(Saved data entries)
+ + + + + + +

(** [stp_tick] clamps its argument against overflow of the sum, but the
    conversion to ticks overflows from 2^23 ms (2 h 20 min) on. *)
Lemma ms_to_timer_overflow : ms_to_timer 8388607 = 2147483 ∧ ms_to_timer 8388608 = - 2147483.
Proof. vm_compute. done. Qed.

(** ** Wire format *)

Record config_wf (c : stp_config_bpdu) : Prop := {
  cw_protocol_id : is_u16 (cb_protocol_id c);
  cw_protocol_version : is_u8 (cb_protocol_version c);
  cw_bpdu_type : is_u8 (cb_bpdu_type c);
  cw_flags : is_u8 (cb_flags c);
  cw_root_id : is_u64 (cb_root_id c);
  cw_root_path_cost : is_u32 (cb_root_path_cost c);
  cw_bridge_id : is_u64 (cb_bridge_id c);
  cw_port_id : is_u16 (cb_port_id c);
  cw_message_age : is_u16 (cb_message_age c);
  cw_max_age : is_u16 (cb_max_age c);
  cw_hello_time : is_u16 (cb_hello_time c);
  cw_forward_delay : is_u16 (cb_forward_delay c)
}.

(** A config BPDU is 35 bytes on the wire and reads back as it was
    written. *)
Theorem config_bpdu_roundtrip c :
  config_wf c → length (config_bytes c) = 35%nat ∧ config_of_bytes (config_bytes c) = c.
Proof.
  intros [? ? ? ? ? ? ? ? ? ? ? ?]. split; [done|]. destruct c as [f1 f2 f3 f4 f5 f6 f7 f8 f9 f10 f11 f12].
  simpl in *.
  assert (E : config_of_bytes (config_bytes (StpConfigBpdu f1 f2 f3 f4 f5 f6 f7 f8 f9 f10 f11 f12))
    = StpConfigBpdu (get_be (be_bytes 2 f1)) (get_be (be_bytes 1 f2)) (get_be (be_bytes 1 f3))
        (get_be (be_bytes 1 f4)) (get_be (be_bytes 8 f5)) (get_be (be_bytes 4 f6)) (get_be (be_bytes 8 f7))
        (get_be (be_bytes 2 f8)) (get_be (be_bytes 2 f9)) (get_be (be_bytes 2 f10))
        (get_be (be_bytes 2 f11)) (get_be (be_bytes 2 f12))) by reflexivity.
  rewrite E. f_equal; by eapply get_be_id.
Qed.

+ + + + + + +

§ Work request
All lines above from the line with "cw_protocol_version : is_u8" through the line with "simpl in *.", both included, are to be set down exactly, with nothing else.

§ Solved exercise
  cw_protocol_version : is_u8 (cb_protocol_version c);
  cw_bpdu_type : is_u8 (cb_bpdu_type c);
  cw_flags : is_u8 (cb_flags c);
  cw_root_id : is_u64 (cb_root_id c);
  cw_root_path_cost : is_u32 (cb_root_path_cost c);
  cw_bridge_id : is_u64 (cb_bridge_id c);
  cw_port_id : is_u16 (cb_port_id c);
  cw_message_age : is_u16 (cb_message_age c);
  cw_max_age : is_u16 (cb_max_age c);
  cw_hello_time : is_u16 (cb_hello_time c);
  cw_forward_delay : is_u16 (cb_forward_delay c)
}.

(** A config BPDU is 35 bytes on the wire and reads back as it was
    written. *)
Theorem config_bpdu_roundtrip c :
  config_wf c → length (config_bytes c) = 35%nat ∧ config_of_bytes (config_bytes c) = c.
Proof.
  intros [? ? ? ? ? ? ? ? ? ? ? ?]. split; [done|]. destruct c as [f1 f2 f3 f4 f5 f6 f7 f8 f9 f10 f11 f12].
  simpl in *.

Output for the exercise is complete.